Despite Eurozone uncertainty dragging down the performance of the broader global economy, the Middle East is the only global region to have recorded positive growth in total HNWI wealth from 2010 to date. This corresponds with IMF predictions of an average GDP growth of 3.4% across the Gulf Cooperation Council next year and expectations for Gulf States to outperform major western economies. It is therefore unsurprising that the number of HNWI looking to invest regionally is 60% higher than in 2011, and that 80% of those surveyed are very likely to make an investment in the region during 2013.
Dubai emerged as the top investment target for both investors from the UAE and those from all other cities surveyed, with 80% of HNWI very likely to make an investment in Dubai during 2013. Within Dubai itself, HNWI interests are split across several sectors: residential (40%), hotel and leisure (40%) and retail and malls (20%).
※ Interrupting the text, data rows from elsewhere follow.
(* ===== verification/FrameData.v ===== *)
(** * FrameData: bit fields and the description of a network

    The bit field macros of wireless/shared/mtlkbfield.h and the record the
    parser of management frames fills, [bss_data_t] of
    wireless/driver/shared/frame.h (its reception time and two unused rate
    sets left out). *)
From S2P Require Import Prelude.

(** ** Bit fields: [var] is at least as wide as the field reaches *)

Definition _MTLK_U_AUX_BITS (len : Z) : Z := Z.shiftl 1 len - 1.
Definition _MTLK_U_AUX_BITMASK (from len : Z) : Z := Z.shiftl (_MTLK_U_AUX_BITS len) from.
Definition MTLK_U_BITS_GET (bf from len : Z) : Z := Z.land (Z.shiftr bf from) (_MTLK_U_AUX_BITS len).
Definition MTLK_U_BITS_ZERO (bf from len : Z) : Z := Z.land bf (Z.lnot (_MTLK_U_AUX_BITMASK from len)).
Definition MTLK_U_BITS_SET (bf from len val : Z) : Z :=
  Z.lor (MTLK_U_BITS_ZERO bf from len) (Z.land (Z.shiftl val from) (_MTLK_U_AUX_BITMASK from len)).

(** [MTLK_BFIELD_INFO] packs the position and the length in two bytes. *)
Definition MTLK_BFIELD_INFO (from len : Z) : Z := Z.lor (u8 from) (Z.shiftl (u8 len) 8).
Definition MTLK_BFIELD_GET (var info : Z) : Z := MTLK_U_BITS_GET var (u8 info) (u8 (Z.shiftr (u16 info) 8)).
Definition MTLK_BFIELD_SET (var info val : Z) : Z := MTLK_U_BITS_SET var (u8 info) (u8 (Z.shiftr (u16 info) 8)) val.

(** ** The description of a network *)

Definition BSS_ESSID_MAX_SIZE : Z := 32.
Definition MAX_INFO_ELEMENTS_LENGTH : Z := 512.

Record bss_data_t := Bss {
  beacon_timestamp : Z; bssid : list Z; bss_type : Z; channel : Z; secondary_channel_offset : Z; max_rssi : Z;
  all_rssi : list Z; noise : Z; capability : Z; beacon_interval : Z; essid : list Z; info_elements : list Z;
  ie_used_length : Z; rsn_offs : Z; wpa_offs : Z; wps_offs : Z; country_code : Z; country_ie : option Z;
  is_2_4 : Z; is_ht : Z; basic_rate_set : Z; operational_rate_set : Z; spectrum : Z; upper_lower : Z;
  power : Z; forty_mhz_intolerant : bool
}.

(** ** Field updates *)

Definition set_channel (a : Z) (x : bss_data_t) : bss_data_t :=
  Bss (beacon_timestamp x) (bssid x) (bss_type x) a (secondary_channel_offset x) (max_rssi x) (all_rssi x)
      (noise x) (capability x) (beacon_interval x) (essid x) (info_elements x) (ie_used_length x) (rsn_offs x)
      (wpa_offs x) (wps_offs x) (country_code x) (country_ie x) (is_2_4 x) (is_ht x) (basic_rate_set x)
      (operational_rate_set x) (spectrum x) (upper_lower x) (power x) (forty_mhz_intolerant x).
Definition set_essid (a : list Z) (x : bss_data_t) : bss_data_t :=
  Bss (beacon_timestamp x) (bssid x) (bss_type x) (channel x) (secondary_channel_offset x) (max_rssi x)
      (all_rssi x) (noise x) (capability x) (beacon_interval x) a (info_elements x) (ie_used_length x)
      (rsn_offs x) (wpa_offs x) (wps_offs x) (country_code x) (country_ie x) (is_2_4 x) (is_ht x)
      (basic_rate_set x) (operational_rate_set x) (spectrum x) (upper_lower x) (power x) (forty_mhz_intolerant x).
Definition set_store (a : list Z) (b : Z) (x : bss_data_t) : bss_data_t :=
  Bss (beacon_timestamp x) (bssid x) (bss_type x) (channel x) (secondary_channel_offset x) (max_rssi x)
      (all_rssi x) (noise x) (capability x) (beacon_interval x) (essid x) a b (rsn_offs x) (wpa_offs x)
      (wps_offs x) (country_code x) (country_ie x) (is_2_4 x) (is_ht x) (basic_rate_set x)
      (operational_rate_set x) (spectrum x) (upper_lower x) (power x) (forty_mhz_intolerant x).
Definition set_rsn_offs (a : Z) (x : bss_data_t) : bss_data_t :=
  Bss (beacon_timestamp x) (bssid x) (bss_type x) (channel x) (secondary_channel_offset x) (max_rssi x)
      (all_rssi x) (noise x) (capability x) (beacon_interval x) (essid x) (info_elements x) (ie_used_length x) a
      (wpa_offs x) (wps_offs x) (country_code x) (country_ie x) (is_2_4 x) (is_ht x) (basic_rate_set x)
      (operational_rate_set x) (spectrum x) (upper_lower x) (power x) (forty_mhz_intolerant x).
Definition set_wpa_offs (a : Z) (x : bss_data_t) : bss_data_t :=
  Bss (beacon_timestamp x) (bssid x) (bss_type x) (channel x) (secondary_channel_offset x) (max_rssi x)
      (all_rssi x) (noise x) (capability x) (beacon_interval x) (essid x) (info_elements x) (ie_used_length x)
      (rsn_offs x) a (wps_offs x) (country_code x) (country_ie x) (is_2_4 x) (is_ht x) (basic_rate_set x)
      (operational_rate_set x) (spectrum x) (upper_lower x) (power x) (forty_mhz_intolerant x).
Definition set_wps_offs (a : Z) (x : bss_data_t) : bss_data_t :=
  Bss (beacon_timestamp x) (bssid x) (bss_type x) (channel x) (secondary_channel_offset x) (max_rssi x)
      (all_rssi x) (noise x) (capability x) (beacon_interval x) (essid x) (info_elements x) (ie_used_length x)
      (rsn_offs x) (wpa_offs x) a (country_code x) (country_ie x) (is_2_4 x) (is_ht x) (basic_rate_set x)
      (operational_rate_set x) (spectrum x) (upper_lower x) (power x) (forty_mhz_intolerant x).
Definition set_country (a : Z) (b : option Z) (x : bss_data_t) : bss_data_t :=
  Bss (beacon_timestamp x) (bssid x) (bss_type x) (channel x) (secondary_channel_offset x) (max_rssi x)
      (all_rssi x) (noise x) (capability x) (beacon_interval x) (essid x) (info_elements x) (ie_used_length x)
      (rsn_offs x) (wpa_offs x) (wps_offs x) a b (is_2_4 x) (is_ht x) (basic_rate_set x) (operational_rate_set x)
      (spectrum x) (upper_lower x) (power x) (forty_mhz_intolerant x).
Definition set_is_2_4 (a : Z) (x : bss_data_t) : bss_data_t :=
  Bss (beacon_timestamp x) (bssid x) (bss_type x) (channel x) (secondary_channel_offset x) (max_rssi x)
      (all_rssi x) (noise x) (capability x) (beacon_interval x) (essid x) (info_elements x) (ie_used_length x)
      (rsn_offs x) (wpa_offs x) (wps_offs x) (country_code x) (country_ie x) a (is_ht x) (basic_rate_set x)
      (operational_rate_set x) (spectrum x) (upper_lower x) (power x) (forty_mhz_intolerant x).
Definition set_is_ht (a : Z) (x : bss_data_t) : bss_data_t :=
  Bss (beacon_timestamp x) (bssid x) (bss_type x) (channel x) (secondary_channel_offset x) (max_rssi x)
      (all_rssi x) (noise x) (capability x) (beacon_interval x) (essid x) (info_elements x) (ie_used_length x)
      (rsn_offs x) (wpa_offs x) (wps_offs x) (country_code x) (country_ie x) (is_2_4 x) a (basic_rate_set x)
      (operational_rate_set x) (spectrum x) (upper_lower x) (power x) (forty_mhz_intolerant x).
Definition set_rates (a : Z) (b : Z) (x : bss_data_t) : bss_data_t :=
  Bss (beacon_timestamp x) (bssid x) (bss_type x) (channel x) (secondary_channel_offset x) (max_rssi x)
      (all_rssi x) (noise x) (capability x) (beacon_interval x) (essid x) (info_elements x) (ie_used_length x)
      (rsn_offs x) (wpa_offs x) (wps_offs x) (country_code x) (country_ie x) (is_2_4 x) (is_ht x) a b
      (spectrum x) (upper_lower x) (power x) (forty_mhz_intolerant x).
Definition set_band (a : Z) (b : Z) (c : Z) (x : bss_data_t) : bss_data_t :=
  Bss (beacon_timestamp x) (bssid x) (bss_type x) (channel x) c (max_rssi x) (all_rssi x) (noise x)
      (capability x) (beacon_interval x) (essid x) (info_elements x) (ie_used_length x) (rsn_offs x) (wpa_offs x)
      (wps_offs x) (country_code x) (country_ie x) (is_2_4 x) (is_ht x) (basic_rate_set x)
      (operational_rate_set x) a b (power x) (forty_mhz_intolerant x).
Definition set_power (a : Z) (x : bss_data_t) : bss_data_t :=
  Bss (beacon_timestamp x) (bssid x) (bss_type x) (channel x) (secondary_channel_offset x) (max_rssi x)
      (all_rssi x) (noise x) (capability x) (beacon_interval x) (essid x) (info_elements x) (ie_used_length x)
      (rsn_offs x) (wpa_offs x) (wps_offs x) (country_code x) (country_ie x) (is_2_4 x) (is_ht x)
      (basic_rate_set x) (operational_rate_set x) (spectrum x) (upper_lower x) a (forty_mhz_intolerant x).
Definition set_forty (a : bool) (x : bss_data_t) : bss_data_t :=
  Bss (beacon_timestamp x) (bssid x) (bss_type x) (channel x) (secondary_channel_offset x) (max_rssi x)
      (all_rssi x) (noise x) (capability x) (beacon_interval x) (essid x) (info_elements x) (ie_used_length x)
      (rsn_offs x) (wpa_offs x) (wps_offs x) (country_code x) (country_ie x) (is_2_4 x) (is_ht x)
      (basic_rate_set x) (operational_rate_set x) (spectrum x) (upper_lower x) (power x) a.

Definition bss_zero : bss_data_t :=
  Bss 0 (replicate 6 0) 0 0 0 0 (replicate 3 0) 0 0 0 (replicate 33 0) (replicate 512 0) 0 0 0 0 0 None 0 0 0 0 0 0 0 false.
(** After [memset], with the sender in the place of the network's address. *)
Definition bss_of_sender (addr : list Z) : bss_data_t :=
  Bss 0 addr 0 0 0 0 (replicate 3 0) 0 0 0 (replicate 33 0) (replicate 512 0) 0 0 0 0 0 None 0 0 0 0 0 0 0 false.

(** [memcpy] into an array at an offset. *)
Definition write_bytes (o : Z) (bs l : list Z) : list Z :=
  take (Z.to_nat o) l ++ bs ++ drop (Z.to_nat o + length bs) l.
Typical budgets for Abu Dhabi’s HNWI seeking residential assets in Dubai range from AED 50 million to AED 80 million, with multi-storey G+8 to G+12 tenanted residential buildings which contain some mixed-use and good covenants, topping wish lists.
Aside from Dubai, Saudi Arabia’s residential market (20%) and Doha’s office (7.5%), hotel and leisure sectors (7.5%) remain high on the lists of Abu Dhabi’s HNWI. For investors based in the Bahraini capital, Riyadh’s residential market (15%) and Doha’s residential, office and hotel and leisure sectors (5% each) are also of high importance. For HNWI from Muscat industrial assets in Riyadh (20%) and Doha’s hotel and leisure sector (15%) come second to Dubai.
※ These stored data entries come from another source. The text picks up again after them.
(* ===== verification/FrameStore.v ===== *)
(** * FrameStore: what walking the elements leaves in the description *)
From S2P Require Import Prelude Reflim TxmmIface Addba AddbaSys FrameData Frame FrameReads.

Lemma length_write o bs l : 0 <= o -> o + Z.of_nat (length bs) <= Z.of_nat (length l) ->
  length (write_bytes o bs l) = length l.
Proof. intros Ho Hb. unfold write_bytes. rewrite !length_app, length_take, length_drop. lia. Qed.

Lemma take_write o bs l : 0 <= o -> o + Z.of_nat (length bs) <= Z.of_nat (length l) ->
  take (Z.to_nat o + length bs) (write_bytes o bs l) = take (Z.to_nat o) l ++ bs.
Proof.
  intros Ho Hb. unfold write_bytes. rewrite app_assoc. apply take_app_length'. rewrite length_app, length_take. lia.
Qed.

Lemma lookup_write_lt o bs l i : (i < Z.to_nat o)%nat -> 0 <= o -> o + Z.of_nat (length bs) <= Z.of_nat (length l) ->
  write_bytes o bs l !! i = l !! i.
Proof.
  intros Hi Ho Hb. unfold write_bytes. rewrite lookup_app_l by (rewrite length_take; lia). by apply lookup_take_lt.
Qed.
Lemma lookup_write_in o bs l i : (i < length bs)%nat -> 0 <= o -> o + Z.of_nat (length bs) <= Z.of_nat (length l) ->
  write_bytes o bs l !! (Z.to_nat o + i)%nat = bs !! i.
Proof.
  intros Hi Ho Hb. unfold write_bytes. assert (length (take (Z.to_nat o) l) = Z.to_nat o) as Hl by (rewrite length_take; lia).
  rewrite lookup_app_r by lia. rewrite Hl. replace (Z.to_nat o + i - Z.to_nat o)%nat with i by lia.
  by rewrite lookup_app_l.
Qed.
Lemma lookup_write_gt o bs l i : (Z.to_nat o + length bs <= i)%nat -> 0 <= o -> o + Z.of_nat (length bs) <= Z.of_nat (length l) ->
  write_bytes o bs l !! i = l !! i.
Proof.
  intros Hi Ho Hb. unfold write_bytes. assert (length (take (Z.to_nat o) l) = Z.to_nat o) as Hl by (rewrite length_take; lia).
  rewrite lookup_app_r by lia. rewrite lookup_app_r by lia. rewrite lookup_drop. f_equal. lia.
Qed.

Section store.
Context (mem : Z -> Z) (env : frame_env) (mem_byte : forall i, 0 <= mem i < 256).
Context (ind is_beacon assoc from_ap : bool).

Definition bytes_at (n : nat) (o : Z) : list Z := (fun i => mem (o + Z.of_nat i)) <$> seq 0 n.

Lemma bytes_at_S n o : bytes_at (S n) o = mem o :: bytes_at n (o + 1).
Proof.
  unfold bytes_at. cbn [seq fmap list_fmap]. rewrite Z.add_0_r. f_equal. rewrite <-seq_shift, <-list_fmap_compose.
  apply list_fmap_ext. intros i x _. unfold compose. f_equal. lia.
Qed.
Lemma length_bytes_at n o : length (bytes_at n o) = n.
Proof. unfold bytes_at. by rewrite length_fmap, length_seq. Qed.
Lemma lookup_bytes_at n o i : (i < n)%nat -> bytes_at n o !! i = Some (mem (o + Z.of_nat i)).
Proof. intros Hi. unfold bytes_at. rewrite list_lookup_fmap, lookup_seq_lt by done. done. Qed.

Lemma eval_rd_bytes n o s : eval (rd_bytes mem n o) s = bytes_at n o.
Proof.
  revert o s. induction n as [|n IH]; intros o s; [done|]. cbn [rd_bytes]. rewrite bytes_at_S, !eval_bind, IH. done.
Qed.

Lemma rd_bytes_bss n o s : bss (exec (rd_bytes mem n o) s) = bss s.
Proof.
  revert o s. induction n as [|n IH]; intros o s; [done|]. cbn [rd_bytes]. rewrite !exec_bind.
  rewrite run_end_ret, IH. done.
Qed.

(** ** An element at the end of the store *)

Definition essid_ok (b : bss_data_t) : Prop := length (essid b) = 33%nat /\ essid b !! 32%nat = Some 0.
Record handled (id : Z) (b b' : bss_data_t) : Prop := {
  hd_info : info_elements b' = info_elements b;
  hd_used : ie_used_length b' = ie_used_length b;
  hd_essid : essid_ok b -> essid_ok b';
  hd_rsn : rsn_offs b' = rsn_offs b \/ id = IE_RSN /\ rsn_offs b' = ie_used_length b;
  hd_wpa : wpa_offs b' = wpa_offs b \/ id = IE_VENDOR_SPECIFIC /\ wpa_offs b' = ie_used_length b;
  hd_wps : wps_offs b' = wps_offs b \/ id = IE_VENDOR_SPECIFIC /\ wps_offs b' = ie_used_length b;
}.
Definition handled_rel id (s s' : fs) : Prop := handled id (bss s) (bss s').

#[local] Instance handled_preorder id : PreOrder (handled_rel id).
Proof.
  split.
  - intros s. split; auto.
  - intros s1 s2 s3 [] []. split; try congruence; [auto|..]; intuition congruence.
Qed.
After Dubai, the Kingdom of Saudi Arabia emerged as the next most desirable investment destination for the region’s HNWI, with those in Abu Dhabi (20%) and Manama (15%) stating that residential property in Riyadh was high up on their target lists, while the Saudi capital’s industrial assets topped Muscat’s HNWI interests (20%). 60% of Riyadh-based investors identified Dubai’s residential, office and hotel and leisure sectors as sought after asset classes.
The abolition of all restrictions on foreign property ownership in May 2012 has helped to propel Istanbul on to the radars of the region’s HNWI, with 60% of those surveyed naming the Turkish capital as an emerging destination of high interest. Doha, which was awarded the right to host FIFA’s World Cup 2022, is also experiencing an upturn in investor interest as the country plans to undertake up to US$150 bn of infrastructure development over the next 10 years in the run up to the event. Specifically, the Qatari capital’s residential and hotel and leisure sectors are of particular interest for the region’s HNWI according to the survey.
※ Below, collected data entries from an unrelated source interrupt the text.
Lemma clear_except_ok addr lent s : cache_ok lent s ->
  let s' := mtlk_cache_clear_except_entry addr s in
  cache_ok lent s' /\ cache_lookup s' addr = cache_lookup s addr /\ (forall a, a <> addr -> cache_lookup s' a = None).
Proof.
  intros Hs. pose proof Hs as [H1 H2 H3 H4 H5]. cbv zeta. unfold mtlk_cache_clear_except_entry.
  assert (mem_ok (ptrs (bss_list s) ++ lent) (set_list [] s)) as Hm by (by eapply mem_ok_ext).
  pose proof (clear_except_loop addr (bss_list s) lent None (set_list [] s)) as Hl. specialize (Hl (proj1 (proj2 H1)) Hm).
  destruct (foldl _ _ _) as [saved s1]. destruct Hl as ([M1 M2 M3 M4 M5] & Hl). cbn in M1, M2, M3, M4, M5.
  pose proof (unlink_spec addr (bss_list s)) as Hsp. unfold cache_lookup at 2. destruct (unlink addr (bss_list s)) as [[x|] l]; cbn [fst] in Hl |- *.
  - destruct Hl as (-> & L2 & L3), Hsp as (l1 & l2 & El & _ & Ex & _).
    assert (x ∈ bss_list s) as Hin by (rewrite El; apply elem_of_app; by right; left). rewrite M1.
    set (s' := set_modified true _). assert (cache_ok lent s') as Hok.
    { split; cbn -[ptrs].
      - split; [by repeat constructor|]. split; apply NoDup_singleton.
      - intros a [= <-]. by left.
      - apply (mem_ok_ext _ s1); [|done..]. unfold ptrs. cbn. by rewrite app_nil_r.
      - constructor; [|constructor]. rewrite Forall_forall in H4. specialize (H4 x Hin). cbn in *. lia.
      - constructor; [|constructor]. rewrite Forall_forall in H5. by apply H5. }
    split; [done|]. split.
    + unfold cache_lookup. cbn. rewrite (proj2 (has_bssid_true addr x) Ex). cbn. f_equal. unfold view_of. f_equal.
      destruct (country_ie (e_bss x.2)) as [q|] eqn:Eq; [|done]. cbn. apply L3, elem_of_app. left. unfold owned_by. rewrite Eq. by left.
    + intros a Ha. apply lookup_none. cbn. intros Hi%list_elem_of_singleton. congruence.
  - destruct Hl as (-> & L2), Hsp as [-> Hni]. assert (bss_list (set_modified true (set_cursor None s1)) = []) as El by exact M1.
    split; [|split; [|intros a _]]; [|apply lookup_none; rewrite El; apply not_elem_of_nil..].
    split; rewrite ?El; try done; [by split; [constructor|split; constructor]|]. by apply (mem_ok_ext _ s1).
Qed.

(** ** Persistence *)

Lemma persist_fmap t addr b l : (fun x => (x.1, e_bss x.2)) <$> persist t addr b l = (fun x => (x.1, e_bss x.2)) <$> l.
Proof. induction l as [|x l IH]; cbn [persist]; [done|]. case_match; cbn; [done|]. by rewrite IH. Qed.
Ian Gladwin, CEO at Cluttons, notes: “Dubai’s improved attractiveness, as a result of the regional geopolitical tensions, coupled with the emirate’s economic recovery has in effect created a ‘perfect storm’, which Dubai is benefitting from tremendously.”
He adds: “It is clear that real estate assets continue to take precedence when it comes to regional investment activity. That said, given the ever changing economic climate, coupled with the long lasting effects of the ‘great recession’, a clear strategy focussed on building diverse asset portfolios within the Middle East is beginning to emerge, with the region’s stock markets, alternative investment funds and gold helping to balance out investors’ portfolios.”